Monero, the untraceable cryptocurrency

Monero is an untraceable cryptocurrency. Like Bitcoin, a blockchain stores the transactions. But, unlike Bitcoin, they are obfuscated with three expedients. For this reason, it is viral among cybercriminals.

The open-source project Monero was launched in 2014 by his leading developer Riccardo Spagni, arguing that “privacy and anonymity are the most important aspects of electronic cash”.

1) The ring signature

Indeed, to conceal the transactions’ data, Monero uses a ring signature: every transaction is inserted and grouped with other trades, not related. The transfer from user A to user B is mixed with other transfers from other users and moved along the list of transactions, obfuscating the movement’s details.

2) The Ring Confidential Transactions (Ring CT)

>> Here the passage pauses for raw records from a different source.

(* ===== verification/NgServerMain.v ===== *)
(** The event loop of the HTTP/2 server (src/http2/nghttp2_server/main.cc).

    The variables that survive a round are [conn_sock], [session_data], the buffer
    [buf] and the heap; one round is an [epoll_wait] and the handling of what it
    reports.  [inet_aton], the address it leaves in [sin_addr], and [inet_ntop],
    the text it writes, are parameters. *)

From stdpp Require Import base list gmap strings.
From S2P Require Import Prelude Io Posix CLib Epoll Nghttp2 NgServer.

Local Open Scope Z_scope.
Local Open Scope cs_scope.

Module NgServerMain.
Import NgServer.

Definition MAX_CONN : Z := 16.
Definition MAX_EVENTS : nat := 32.
Definition BUF_SIZE : nat := 256.

(** [return retError(...)] from [main]. *)
Definition retError {A} (l : list item) : prog ngR A := out l ;;; Halt (Exit (-1)).

(** The map of error names is the same as in the echo server. *)
Definition printReadError (error : Z) : prog ngR unit :=
  let sError := match Epoll.assoc error Epoll.read_errors with
                | Some s => s
                | None => "UNKNOWN_ERROR"%string
                end in
  out [T "read error, "; T sError; T " "; Err error].

Record state := {
  conn_sock : option Z;      (* indeterminate before the first accept *)
  session_data : Z;
  buf : list Z;
  mem : heap }.

(** [bzero(buf, sizeof(buf))], and the bytes [d] stored at the start of [b]. *)
Definition bzero : list Z := replicate BUF_SIZE 0.
Definition overwrite (b d : list Z) : list Z := d ++ drop (length d) b.

(** The [do]/[while] loop; its value is the last [read_sz] and [buf]. *)
Fixpoint drain (fuel : nat) (conn : option Z) : prog ngR (Z * list Z) :=
  match fuel with
  | O => Halt OutOfFuel
  | S fuel' =>
      match conn with
      | None => undef "conn_sock is indeterminate"
      | Some fd =>
          let buf := bzero in
          r ⇐ call (Sys (Read fd BUF_SIZE));
          let buf := overwrite buf (take (Z.to_nat (rret r)) (rdata r)) in
          if rret r <? 0 then printReadError (rerrno r) ;;; Ret (rret r, buf)
          else if 0 <? rret r then drain fuel' conn
          else Ret (rret r, buf)
      end
  end.

(** [session_data->session]. *)
Definition session_of (st : state) : prog ngR Z :=
  f ⇐ get_session (mem st) (session_data st); get f.1.

Definition send_pending (st : state) : prog ngR state :=
  session ⇐ session_of st;
  rv ⇐ call (SessionSend session);
  if negb (rv =? 0) then retError [T "Fatal error: "; Err rv] else Ret st.

Section server.
Context (inet_ntop : Z → list Z) (listen_sock epfd : Z) (fuel : nat).

(** A new connection; its address is written into [buf]. *)
Definition on_accept (st : state) : prog ngR state :=
  a ⇐ call (Sys (Accept listen_sock));
  let conn := ret a.1 in
  g ⇐ call (Sys (Fcntl conn F_GETFD 0));
  s ⇐ call (Sys (Fcntl conn F_SETFD (Z.lor (ret g) O_NONBLOCK)));
  if ret s =? -1 then retError [T "failed to set client socket to be non blocking"]
  else
    out [T "connected with "; Ip (sin_addr a.2); T " "; N (ntohs (sin_port a.2))] ;;;
    c ⇐ call (Sys (EpollCtl epfd EPOLL_CTL_ADD conn
                (Some {| ev_events := Z.lor (Z.lor (Z.lor EPOLLIN EPOLLET) EPOLLRDHUP) EPOLLHUP;
                         ev_fd := epfd |})));
    if ret c =? -1 then retError [T "failed epoll_ctl"]
    else
      m ⇐ malloc (mem st) sizeof_session_data (OSession None None);
      hp ⇐ initialize_nghttp2_session m.2 m.1;
      Ret {| conn_sock := Some conn; session_data := m.1;
             buf := overwrite (buf st) (inet_ntop (sin_addr a.2) ++ [0]); mem := hp |}.

(** Input: drain the socket, then feed nghttp2. *)
Definition on_input (st : state) : prog ngR state :=
  d ⇐ drain fuel (conn_sock st);
  let read_sz := d.1 in
  let st := {| conn_sock := conn_sock st; session_data := session_data st; buf := d.2;
               mem := mem st |} in
  out [T "read "; N read_sz; T " bytes"] ;;;
  session ⇐ session_of st;
  readlen ⇐ call (SessionMemRecv session (buf st) (u64 read_sz));
  if i32 readlen <? 0 then retError [T "Fatal error: "; Err (i32 readlen)]
  else send_pending st.

Definition on_output (st : state) : prog ngR state :=
  session ⇐ session_of st;
  wr ⇐ call (WantRead session);
  idle ⇐ (if wr =? 0 then
            session ⇐ session_of st;
            ww ⇐ call (WantWrite session); Ret (ww =? 0)
          else Ret false);
  if (idle : bool) then
    hp ⇐ delete_http2_session_data (mem st) (session_data st);
    Ret {| conn_sock := conn_sock st; session_data := session_data st; buf := buf st; mem := hp |}
  else send_pending st.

Moreover: in 2017, Monero introduced the Ring Confidential Transactions (Ring CT). It splits the operation’s total amount into different transactions: for example, a transfer of 100 XMR (Monero Monetary Unit) is recorded as three separate transactions of 19 XMR, 54 XMR, 27 XMR, so it is even more difficult tracking the movements.

3) Stealth Addresses

Moreover, it uses stealth addresses. They generate one-time addresses for each transaction, obscuring public blockchain details. They hide the recipients “so outside observers don’t know which addresses certain outputs (outputs are containers of money, similar to banknotes) are assigned to” (source: getmonero.org).
In September 2020, the US Internal Revenue Service’s (IRS) criminal investigation division posted a $625,000 bounty for contractors who could develop tools to help trace Monero. In 2021, the IRS had doubled their reward to $1.25 Million.